Anderson arqua brièvement un sourcil. C'était une affirmation, pas une question. Alenko sourit. Il avait été briefé sur le sujet il y a quelques jours. Il avait lu les rapports d'autopsie. Nul doute que Ruby, en quelques minutes d'examen, en était parvenu aux même conclusion préliminaires.

-En effet. L'ONI estime que ce « spectre » s'est retrouvé au mauvais endroit, au mauvais moment.

-Qu'est-ce qu'il faisait là?

-Il venait chercher notre colis. Répondit Alenko.

Anderso acquiesça, avant de se tourner vers Ruby.

-Shepard, êtes vous familière de la méthode de transport PRL des conciliens ?

Elle arqua un sourcil.

-Le réseau cosmodésique?

Qu'est-ce qu'une espèce de balise explosive avait à voir avec de gigantesques accélérateur de matière?

-Oui, mais plus précisément, ses origines?

Elle haussa les épaules. La plupart des informations à ce sujet étaient encore classifiées au delà de son niveau d'habilitation.

-Une antique civilisation les aurait laissé là, un peu comme l'arche de 2552.

Guillaume s'éclaircit la gorge.

-Il s'agit des prothéens, commandant. Du moins, en ce qui concerne les relais cosmodésiques. Les conciliens pensent qu'il s'agissait d'un très vaste empire, ayant disparu plusieurs millénaires avant notre ère. Leurs vestiges seraient à l'origine de la très grande uniformité technologique que nous avons observé de leur côté de la frontière. La Citadelle aurait même été construite par eux.

-Le colis était une de leurs machine. Coupa Alenko.

Ruby comprenait mieux à présent. Les relais cosmodésiques avaient constitué l'une des découvertes majeurs de la précédente décennie et cela devait encore pire pour la Citadelle. Les artefacts prothéens étaient des objets d'une immense valeur culturelle et scientifique. Nul doute que dès que la Citadelle avait eu vent de l'existence du colis, ils avaient dépêché quelqu'un pour surveiller la situation.

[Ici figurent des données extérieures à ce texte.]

(* ===== verification/LinkManager.v ===== *)
(** * Direct links between translated blocks

    Model of [LinkManager] (runtime/backend/link_manager.h, link_manager.cpp,
    link_manager_flags.cpp) with the states of edge_flags_state.h and the
    address arithmetic of code_cache.cpp it uses: the sites in translated code that
    branch to other guest addresses, the published targets with their
    generations, and the indexes over both.

    Pointers and addresses are integers, 0 is null; a translated instruction is the word
    at its address in the writable alias, in [lm_code].  Every operation here holds
    the manager's mutex; the lock-free path of the signal handler runs against
    them in LinkSignal.v, and its sequential effect is [SignalInvalidateTarget] here.
    Allocation does not fail in the model. *)

From Stdlib Require Import ZArith Lia.
From stdpp Require Import numbers base gmap sets list sorting.
From S2P Require Import Prelude MachineInt.

Local Open Scope Z_scope.
Local Open Scope svm_scope.

(** ** Pending flags at an edge *)

Definition kEdgeNZCVMask : Z := 0xF0000000.
Definition kEdgeCarryMask : Z := 0x20000000.

Inductive EdgeCarryPolarity := CarryDirect | CarryInverted | CarryUnknown.
Inductive EdgeFlagsProducer := ProducerArithmetic | ProducerLogical | ProducerRestore | ProducerCanonical.

#[export] Instance EdgeCarryPolarity_eq_dec : EqDecision EdgeCarryPolarity.
Proof. solve_decision. Defined.
#[export] Instance EdgeFlagsProducer_eq_dec : EqDecision EdgeFlagsProducer.
Proof. solve_decision. Defined.

Record EdgeFlagsState := mkEdgeFlagsState {
  ef_valid_nzcv_mask : Z;
  ef_carry_polarity : EdgeCarryPolarity;
  ef_producer : EdgeFlagsProducer
}.

(** [u32] complement. *)
Definition not32 (x : Z) : Z := Z.lxor x (2 ^ 32 - 1).

Definition IsCanonical (e : EdgeFlagsState) : bool :=
  (ef_valid_nzcv_mask e =? 0) && bool_decide (ef_carry_polarity e = CarryUnknown) &&
  bool_decide (ef_producer e = ProducerCanonical).

Definition EdgeFlags_IsWellFormed (e : EdgeFlagsState) : bool :=
  if negb (Z.land (ef_valid_nzcv_mask e) (not32 kEdgeNZCVMask) =? 0) then false
  else if ef_valid_nzcv_mask e =? 0 then IsCanonical e
  else bool_decide (ef_producer e <> ProducerCanonical) &&
       (negb (Z.land (ef_valid_nzcv_mask e) kEdgeCarryMask =? 0) || bool_decide (ef_carry_polarity e = CarryUnknown)).

Definition HasPendingPState (e : EdgeFlagsState) : bool :=
  negb (ef_valid_nzcv_mask e =? 0) && EdgeFlags_IsWellFormed e.

Record EdgeFlagsTargetContract := mkContract {
  ec_overwrite_before_observe : Z;
  ec_observed_nzcv_mask : Z;
  ec_commits_before_fault : bool;
  ec_barrier_before_commit : bool
}.

Definition Contract_IsWellFormed (c : EdgeFlagsTargetContract) : bool :=
  (Z.land (ec_overwrite_before_observe c) (not32 kEdgeNZCVMask) =? 0) &&
  (Z.land (ec_observed_nzcv_mask c) (not32 0xF) =? 0).

Definition ObservedHostMask (c : EdgeFlagsTargetContract) : Z := wrap 32 (Z.shiftl (ec_observed_nzcv_mask c) 28).

Definition CanPublishPendingEntry (c : EdgeFlagsTargetContract) : bool :=
  Contract_IsWellFormed c && negb (ec_overwrite_before_observe c =? 0) && ec_commits_before_fault c &&
  negb (ec_barrier_before_commit c).

Definition Accepts (c : EdgeFlagsTargetContract) (e : EdgeFlagsState) : bool :=
  CanPublishPendingEntry c && HasPendingPState e &&
  (Z.land (ef_valid_nzcv_mask e) (not32 (ec_overwrite_before_observe c)) =? 0) &&
  (Z.land (ef_valid_nzcv_mask e) (ObservedHostMask c) =? 0).

(** ** Code regions *)

Record CodeRegion := mkCodeRegion {
  cr_id : Z;
  cr_rw_base : Z;
  cr_rx_base : Z;
  cr_capacity : Z
}.

Definition Contains (base capacity address : Z) : bool :=
  negb ((base =? 0) || (address =? 0)) && (base <=? address) && (address - base <? capacity).

Definition ContainsRx (r : CodeRegion) (a : Z) : bool := Contains (cr_rx_base r) (cr_capacity r) a.
Definition ContainsRw (r : CodeRegion) (a : Z) : bool := Contains (cr_rw_base r) (cr_capacity r) a.

Definition SiteRxToRw (r : CodeRegion) (rx_site : Z) : Z :=
  if ContainsRx r rx_site then wrap 64 (cr_rw_base r + (rx_site - cr_rx_base r)) else 0.

(** ** Branch instructions *)

Definition kImm26MaxDistance : Z := 2 ^ 27 - 4.
Definition kBranchImmediateMask : Z := 0x03FFFFFF.
Definition kBranchOpcodeMask : Z := 0x7C000000.
Definition kBranchTypeMask : Z := 0xFC000000.
Definition kBranchOpcode : Z := 0x14000000.
Definition kBOpcode : Z := 0x14000000.
Definition kBLOpcode : Z := 0x94000000.
Definition kParityPublishRegisterMask : Z := 0x3E0.
Definition kParityPublishOpcode : Z := 0xB3401C1A.

(** [offset] is a signed 64-bit distance, [offset / 4] is exact here. *)
Definition EncodeBranch (offset opcode : Z) : option Z :=
  if negb (Z.land offset 3 =? 0) || (offset <? - kImm26MaxDistance) || (kImm26MaxDistance <? offset) then None
  else Some (Z.lor opcode (Z.land (wrap 32 (Z.quot offset 4)) kBranchImmediateMask)).

Definition EncodeB (offset : Z) : option Z := EncodeBranch offset kBOpcode.
Definition EncodeBL (offset : Z) : option Z := EncodeBranch offset kBLOpcode.

Definition DecodeBranchTarget (site insn : Z) : option Z :=
  if (site =? 0) || negb (Z.land site 3 =? 0) || negb (Z.land insn kBranchOpcodeMask =? kBranchOpcode) then None
  else
    let signed_words := Z.shiftr (to_signed 32 (wrap 32 (Z.shiftl insn 6))) 6 in
    let offset := signed_words * 4 in
    if (offset <? - kImm26MaxDistance) || (kImm26MaxDistance <? offset) then None
    else Some (wrap 64 (if 0 <=? offset then site + offset else site - - offset)).

(** ** Records *)

Inductive LinkSiteState := Unlinked | Linked | Far | Retiring.
Inductive LinkSiteKind :=
| KindUnconditional | KindConditionalThen | KindConditionalElse | KindSwitchArm | KindCheckHalt
| KindBackedgeCold | KindCall | KindCount.

#[export] Instance LinkSiteState_eq_dec : EqDecision LinkSiteState.
Proof. solve_decision. Defined.
#[export] Instance LinkSiteKind_eq_dec : EqDecision LinkSiteKind.
Proof. solve_decision. Defined.

(** [LinkSiteKey]: region id and offset; [LinkSourceOwner]: module and allocation. *)
Abbreviation LinkSiteKey := (Z * Z)%type.
Abbreviation LinkSourceOwner := (Z * Z)%type.

Record LinkSiteRecord := mkSiteRecord {
  ls_site : LinkSiteKey;
  ls_guest_target : Z;
  ls_source_owner : LinkSourceOwner;
  ls_target_generation : Z;
  ls_edge_flags : EdgeFlagsState;
  ls_flags_bypass_offset : Z;
  ls_flags_bypass_instruction : Z;
  ls_state : LinkSiteState;
  ls_kind : LinkSiteKind;
  ls_pending_flags_compatible : bool
}.

Record LinkFlagsBypassPatch := mkBypass {
  bp_rx_site : Z;
  bp_rw_site : Z;
  bp_unlinked_instruction : Z;
  bp_linked_instruction : Z
}.

Record LinkSignalPatchSite := mkPatchSite {
  ps_region : CodeRegion;
  ps_rx_site : Z;
  ps_rw_site : Z;
  ps_unlinked_bl : Z;
  ps_flags_bypass : LinkFlagsBypassPatch
}.

Record LinkTargetRecord := mkLinkTargetRecord {
  lt_guest_target : Z;
  lt_host_pc : Z;
  lt_direct_host_pc : Z;
  lt_pending_flags_host_pc : Z;
  lt_pending_flags_contract : EdgeFlagsTargetContract;
  lt_call_host_pc : Z;
  lt_call_pending_flags_host_pc : Z;
  lt_region_id : Z;
  lt_generation : Z;
  lt_target_owner : LinkSourceOwner
}.

(** [LinkManager::TargetRecord]: what is published, and whether it is active.  Its
    [signal_target] is always the one of its guest address. *)
Record TargetRecord := mkTargetRecord { tr_target : LinkTargetRecord; tr_active : bool }.

(** A node of a target's list; nodes are never freed. *)
Record SignalSite := mkSignalSite {
  ss_patch : LinkSignalPatchSite;
  ss_next : option nat;
  ss_linked : bool;
  ss_live : bool
}.

Record SignalTarget := mkSignalTarget {
  st_active_generation : Z;
  st_publishing_count : Z;
  st_linking_count : Z;
  st_sites : option nat
}.

Record OutgoingRecord := mkOutgoing { og_sites : gset LinkSiteKey; og_retiring : bool }.

(** [lm_signal_targets] is the hash table by guest address, whose entries are never
    removed; [lm_signal_storage] are all nodes ever made. *)
Record LinkManager := mkLinkManager {
  lm_sites : gmap LinkSiteKey LinkSiteRecord;
  lm_incoming : gmap Z (gset LinkSiteKey);
  lm_outgoing : gmap LinkSourceOwner OutgoingRecord;
  lm_targets : gmap Z TargetRecord;
  lm_signal_sites : gmap LinkSiteKey nat;
  lm_signal_targets : gmap Z SignalTarget;
  lm_signal_storage : list SignalSite;
  lm_code : gmap Z Z;
  lm_next_target_generation : Z;
  lm_sites_registered : Z;
  lm_linker_calls : Z;
  lm_delinks : Z;
  lm_signal_invalidations : Z;
  lm_max_in_degree : nat
}.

-Mauvais endroit, mauvais moment...

Anderson hocha la tête.

Une carte de la galaxie, en trois dimension, fit son apparition au milieu de la pièce. Courtoisie de Guillaume, qui progressait dans son briefing.

-Nos sondes en territoire conciliens ont rapporté la présence d'activité geth dans cette zone.

L'endroit en question se mis à clignoter en rouge, pour illustrer le propos de l'IA. Anderson prit le relais.

-L'ONI nous a réaffecté. Nous devons enquêter sur toute activité geth, afin de comprendre les raisons de l'attaque et identifier les responsables.

Une mission de reconnaissance longue, au plus profond du territoire des conciliens, coupés de leurs lignes habituelles. Le genre de mission pour laquelle on avait conçu le Longest day.